7. William Wagner House
The oldest home standing in Miami-Dade County, the William Wagner house is believed to have been built in the mid-1850s, representing Miami's homesteading era. Wagner was one of the city's first permanent residents, actively involved in political and community affairs. He was also responsible for establishing the city's first Catholic church in 1875. In 1979, the building was relocated to Miami's Lummus Park, and today the structure is the only known house remaining from the city's antebellum era.
6. Miami-Dade County Courthouse
It's difficult to imagine the Magic City before the dozens of skyscrapers that dot the skyline. In 1904, the Miami-Dade County Courthouse was the tallest structure in the county — as well as the tallest building south of Baltimore. Two decades later, in 1925, a new building was erected in the same location to accommodate Miami's growing population. The 27-story structure was designed by Atlanta architect A. Ten Eyck Brown, who designed many courthouses throughout the South. The tower also housed the city's jail until it closed in 1961. Today the building is still used as the main civil courthouse for the county.
5. The Tower Theater
In the early 1920s, the Tower Theater was the place to catch an evening flick. One of the first and finest theaters in the South during its time, the Tower Theater is one of Miami's oldest cultural landmarks. In the early 1960s, when many Cuban refugees fled to the States, the theater served as a first look at modern American culture. With the influx of Cuban-Americans, the theater added English-language films with Spanish subtitles and later Spanish-language films. The theater closed to the public in 1984, and in 2002, the City of Miami gave Miami Dade College rights to manage Tower's theater operations. Now the space hosts cultural performances, educational talks, and English- and Spanish-language films.
4. Miami River Inn
A cluster of pastel wood-frame houses built in 1908 is considered to be Miami's longest continuously operated hotel. Situated in one of the city's oldest neighborhoods, the structures have stood in East Little Havana for more than a century. Originally built as a Victorian boarding house, the property has recently been restored and is now occupied by Roam, a co-living space.
3. The Freedom Tower
Walk through downtown Miami any given day, and the Freedom Tower is hard to miss. The 17-story vintage yellow building, which is illuminated in various colors at night, was built in 1925 during a real-estate bubble. In the 1960s, it served as a safe haven for Cuban refugees to seek assistance. The building was named the Freedom Tower because of the many Cubans who shuffled through the it in a span of about ten years. Now the space is known for hosting local arts and culture because it houses Miami Dade College's Museum of Art + Design and offices for the Miami International Film Festival.
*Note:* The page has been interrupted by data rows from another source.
(* ===== verification/Text.v ===== *)
(** * Decimal numbers in text

    What the sources use of [std::string]: a string is its bytes, [std::to_string] of an
    unsigned number, [std::from_chars] for a [uint16_t], and [find] for a character. *)
From S2P Require Import Prelude.

Abbreviation text := (list Byte.byte) (only parsing).

Definition dot : byte := Byte.x2e.
Definition colon : byte := Byte.x3a.
Definition isDigit (c : byte) : bool := (48 <=? byteZ c) && (byteZ c <=? 57).
Definition digitOf (c : byte) : Z := byteZ c - 48.
Definition digitChar (d : Z) : byte := toByte (48 + d).

(** The value of a row of digits. *)
Definition decimalValue (l : text) : Z := fold_left (fun v c => v * 10 + digitOf c) l 0.

(** [std::to_string]; the logarithm bounds the number of digits. *)
Fixpoint decimalDigits (fuel : nat) (n : Z) : text :=
  match fuel with
  | O => []
  | S fuel => if n <? 10 then [digitChar n] else decimalDigits fuel (n / 10) ++ [digitChar (n mod 10)]
  end.
Definition decimal (n : Z) : text := decimalDigits (S (Z.to_nat (Z.log2 n))) n.

#[global] Arguments decimal : simpl never.

(** The digits a text starts with, and the rest. *)
Fixpoint spanDigits (l : text) : text * text :=
  match l with
  | c :: l' => if isDigit c then let '(ds, rest) := spanDigits l' in (c :: ds, rest) else ([], l)
  | [] => ([], [])
  end.

(** [std::from_chars] into a [uint16_t]: the longest row of digits; [None] is an error,
    no digits or a value that does not fit. *)
Definition fromChars16 (l : text) : option Z :=
  let ds := (spanDigits l).1 in
  if bool_decide (ds = []) then None
  else let v := decimalValue ds in if v <? 2 ^ 16 then Some v else None.

(** [find] of a character: its first position. *)
Fixpoint findChar (c : byte) (l : text) : option nat :=
  match l with
  | [] => None
  | x :: l => if bool_decide (x = c) then Some O else S <$> findChar c l
  end.

(** ** Printing and reading numbers *)
Lemma isDigit_spec c : isDigit c = true <-> 0 <= digitOf c <= 9.
Proof. unfold isDigit, digitOf. rewrite andb_true_iff, !Z.leb_le. lia. Qed.

Lemma digitOf_char d : 0 <= d <= 9 -> digitOf (digitChar d) = d.
Proof. intros. unfold digitOf, digitChar. rewrite byteZ_toByte, wrap_small by (unfold is_uint; lia). lia. Qed.

Lemma digitChar_of c : isDigit c = true -> digitChar (digitOf c) = c.
Proof.
  intros _. unfold digitChar, digitOf. replace (48 + (byteZ c - 48)) with (byteZ c) by lia. apply toByte_byteZ.
Qed.

Lemma decimalValue_snoc l c : decimalValue (l ++ [c]) = decimalValue l * 10 + digitOf c.
Proof. unfold decimalValue. by rewrite fold_left_app. Qed.

Definition digits (l : text) : Prop := Forall (fun c => isDigit c = true) l.

Lemma digits_snoc l c : digits (l ++ [c]) <-> digits l /\ isDigit c = true.
Proof. unfold digits. rewrite Forall_app, Forall_singleton. done. Qed.

Lemma decimalValue_nonneg l : digits l -> 0 <= decimalValue l.
Proof.
  induction l as [|c l IH] using rev_ind; [done|]. rewrite digits_snoc, decimalValue_snoc.
  intros [Hl Hc%isDigit_spec]. specialize (IH Hl). lia.
Qed.

(** A number as it is printed: digits, no leading zero but for zero itself. *)
Definition canonical (l : text) : Prop :=
  digits l /\ l <> [] /\ (head l = Some (digitChar 0) -> l = [digitChar 0]).

Lemma digitChar_digit d : 0 <= d <= 9 -> isDigit (digitChar d) = true.
Proof. intros. apply isDigit_spec. rewrite digitOf_char; lia. Qed.

(** The front of a longer number is a number, and not zero. *)
Lemma canonical_front l c :
  l <> [] -> canonical (l ++ [c]) -> canonical l /\ 0 < decimalValue l.
Proof.
  intros Hl (Hd & _ & Hz). rewrite digits_snoc in Hd. destruct Hd as [Hd Hc].
  assert (Hh : head l <> Some (digitChar 0)).
  { intros E. destruct l as [|x l]; [done|]. specialize (Hz E). by destruct l. }
  split; [split; [done|split; [done|done]]|]. clear Hz Hc c. revert Hl Hd Hh.
  induction l as [|c l IH] using rev_ind; [done|]. intros _ Hd Hh. rewrite digits_snoc in Hd.
  destruct Hd as [Hd Hc]. rewrite decimalValue_snoc. pose proof (proj1 (isDigit_spec c) Hc).
  destruct (decide (l = [])) as [->|Hl].
  - assert (digitOf c <> 0); [|change (decimalValue []) with 0; lia].
    intros E. apply Hh. simpl. by rewrite <- (digitChar_of c Hc), E.
  - assert (0 < decimalValue l); [|lia]. apply IH; [done|done|]. intros E. apply Hh. by destruct l.
Qed.

Lemma canonical_inj l k : canonical l -> canonical k -> decimalValue l = decimalValue k -> l = k.
Proof.
  revert k. induction l as [|c l IH] using rev_ind; intros k Hl Hk E; [by destruct Hl as (_ & ? & _)|].
  destruct k as [|d k _] using rev_ind; [by destruct Hk as (_ & ? & _)|].
  rewrite !decimalValue_snoc in E.
  assert (Hc : 0 <= digitOf c <= 9) by (apply isDigit_spec; destruct Hl as ([_ ?]%digits_snoc & _); done).
  assert (Hd : 0 <= digitOf d <= 9) by (apply isDigit_spec; destruct Hk as ([_ ?]%digits_snoc & _); done).
  assert (Hcd : digitOf c = digitOf d -> c = d) by (unfold digitOf; intros; apply byteZ_inj; lia).
  destruct (decide (l = [])) as [->|Nl], (decide (k = [])) as [->|Nk].
  - change (decimalValue []) with 0 in E. by rewrite Hcd by lia.
  - destruct (canonical_front k d Nk Hk) as [_ ?]. change (decimalValue []) with 0 in E. lia.
  - destruct (canonical_front l c Nl Hl) as [_ ?]. change (decimalValue []) with 0 in E. lia.
  - destruct (canonical_front l c Nl Hl) as [Hl' _], (canonical_front k d Nk Hk) as [Hk' _].
    rewrite Hcd by lia. by rewrite (IH k) by (done || lia).
Qed.

Lemma decimalDigits_S fuel n : decimalDigits (S fuel) n =
  if n <? 10 then [digitChar n] else decimalDigits fuel (n / 10) ++ [digitChar (n mod 10)].
Proof. done. Qed.

Lemma canonical_digit n : 0 <= n <= 9 -> canonical [digitChar n] /\ decimalValue [digitChar n] = n.
Proof.
  intros Hn. split; [|unfold decimalValue; simpl; rewrite digitOf_char; lia].
  split; [by apply Forall_singleton, digitChar_digit|]. split; [done|]. simpl. by intros [= ->].
Qed.

Lemma canonical_snoc l d :
  canonical l -> 0 < decimalValue l -> 0 <= d <= 9 ->
  canonical (l ++ [digitChar d]) /\ decimalValue (l ++ [digitChar d]) = decimalValue l * 10 + d.
Proof.
  intros (Hd & Hne & Hz) Hp Hdd. split; [|by rewrite decimalValue_snoc, digitOf_char].
  split; [apply digits_snoc; split; [done|by apply digitChar_digit]|]. split; [by destruct l|].
  intros E. exfalso. assert (El : l = [digitChar 0]) by (apply Hz; by destruct l). subst l. vm_compute in Hp. done.
Qed.

Lemma decimalDigits_spec fuel : forall n, 0 <= n < 2 ^ (Z.of_nat fuel + 1) ->
  canonical (decimalDigits (S fuel) n) /\ decimalValue (decimalDigits (S fuel) n) = n.
Proof.
  induction fuel as [|fuel IH]; intros n Hn; rewrite decimalDigits_S;
    (destruct (Z.ltb_spec n 10) as [Hs|Hs]; [by apply canonical_digit; lia|]).
  { change (2 ^ (Z.of_nat 0 + 1)) with 2 in Hn. lia. }
  assert (Hq : 0 <= n / 10 < 2 ^ (Z.of_nat fuel + 1)).
  { rewrite Nat2Z.inj_succ, <- Z.add_1_r, Z.pow_add_r in Hn by lia. change (2 ^ 1) with 2 in Hn.
    split; [apply Z.div_pos; lia|]. apply Z.div_lt_upper_bound; lia. }
  destruct (IH (n / 10) Hq) as [Hc Hv]. assert (1 <= n / 10) by (apply Z.div_le_lower_bound; lia).
  destruct (canonical_snoc _ (n mod 10) Hc) as [Hc' Hv']; [lia|pose proof (Z.mod_pos_bound n 10); lia|].
  split; [done|]. rewrite Hv', Hv. pose proof (Z.div_mod n 10). lia.
Qed.

Lemma decimal_spec n : 0 <= n -> canonical (decimal n) /\ decimalValue (decimal n) = n.
Proof.
  intros Hn. apply decimalDigits_spec. split; [done|]. rewrite Z2Nat.id by apply Z.log2_nonneg.
  destruct (decide (n = 0)) as [->|]; [done|]. apply Z.log2_spec. lia.
Qed.

(** What is printed is read back, and only what is printed has no leading zeros. *)
Lemma decimal_value l : canonical l -> decimal (decimalValue l) = l.
Proof.
  intros Hl. destruct (decimal_spec (decimalValue l)) as [Hc Hv]; [apply decimalValue_nonneg, Hl|].
  by apply canonical_inj.
Qed.

(** A text that does not go on with a digit. *)
Definition ends_number (rest : text) : Prop := forall c, head rest = Some c -> isDigit c = false.

Lemma spanDigits_app l rest : digits l -> ends_number rest -> spanDigits (l ++ rest) = (l, rest).
Proof.
  intros Hl Hr. induction Hl as [|c l Hc Hl IH]; simpl.
  - destruct rest as [|c rest]; [done|]. simpl. by rewrite (Hr c).
  - by rewrite Hc, IH.
Qed.

Lemma fromChars16_decimal n rest :
  is_uint 16 n -> ends_number rest -> fromChars16 (decimal n ++ rest) = Some n.
Proof.
  intros [Hn Hn'] Hr. destruct (decimal_spec n Hn) as [(Hd & Hne & _) Hv]. unfold fromChars16.
  rewrite spanDigits_app by done. cbn [fst]. rewrite bool_decide_eq_false_2 by done. rewrite Hv.
  by destruct (Z.ltb_spec n (2 ^ 16)); [|lia].
Qed.

Lemma fromChars16_range l v : fromChars16 l = Some v -> is_uint 16 v.
Proof.
  unfold fromChars16. destruct (bool_decide _); [done|]. destruct (Z.ltb_spec (decimalValue (spanDigits l).1) (2 ^ 16)); [|done].
  intros [= <-]. split; [|done]. apply decimalValue_nonneg. clear. induction l as [|c l IH]; simpl; [constructor|].
  destruct (isDigit c) eqn:E; [|constructor]. destruct (spanDigits l). by constructor.
Qed.

(** The number of digits. *)
Lemma canonical_size l : canonical l -> 2 <= zlen l -> 10 ^ (zlen l - 1) <= decimalValue l.
Proof.
  induction l as [|c l IH] using rev_ind; [done|]. intros Hc Hl.
  assert (Hd : 0 <= digitOf c) by (apply isDigit_spec; destruct Hc as ([_ ?]%digits_snoc & _); done).
  rewrite zlen_app, zlen_cons, zlen_nil in *. rewrite decimalValue_snoc.
  assert (Hne : l <> []) by (intros ->; rewrite zlen_nil in Hl; lia).
  destruct (canonical_front l c Hne Hc) as [Hc' Hp]. replace (zlen l + (1 + 0) - 1) with (Z.succ (zlen l - 1)) by lia.
  rewrite Z.pow_succ_r by lia. destruct (Z.le_gt_cases 2 (zlen l)); [specialize (IH Hc' ltac:(done)); lia|].
  replace (zlen l - 1) with 0 by (pose proof (zlen_nonneg l); lia). change (10 ^ 0) with 1. lia.
Qed.

Lemma findChar_app c l rest : c ∉ l -> findChar c (l ++ c :: rest) = Some (length l).
Proof.
  induction l as [|x l IH]; simpl; intros H; [by rewrite bool_decide_eq_true_2|].
  rewrite elem_of_cons in H. rewrite bool_decide_eq_false_2 by naive_solver. rewrite IH by naive_solver. done.
Qed.

Lemma findChar_none c l : c ∉ l -> findChar c l = None.
Proof.
  induction l as [|x l IH]; simpl; intros H; [done|]. rewrite elem_of_cons in H.
  rewrite bool_decide_eq_false_2 by naive_solver. rewrite IH by naive_solver. done.
Qed.

Lemma dot_not_digits l : digits l -> dot ∉ l.
Proof. intros Hl Hin. unfold digits in Hl. rewrite Forall_forall in Hl. by specialize (Hl _ Hin). Qed.

Lemma decimal_digits n : 0 <= n -> digits (decimal n).
Proof. intros Hn. apply (decimal_spec n Hn). Qed.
2. The Olympia Theater at the Gusman Center
The Olympia Theater celebrated its 90th birthday this year. The space looks to have many more years ahead of it. The theater was built in 1926 by Paramount, giving the Olympia an immediate connection to the film industry. "John Eberson, who designed it, built the theater to accommodate vaudeville as well as film — so live entertainment has been with us since the beginning as well,” Robert Geitner, executive director of the Olympia Theater, told New Times in February. Throughout the year, the downtown Miami space offers specialty screenings, premieres, and its Recent Cinema From Spain film series; it's also one of the hosts of the Miami International Film Festival. There are concerts and live entertainment as well, with musicians such as Kraftwerk, Jesus & Mary Chain, Sufjan Stevens, and Damien Rice having performed on its stage in the past year.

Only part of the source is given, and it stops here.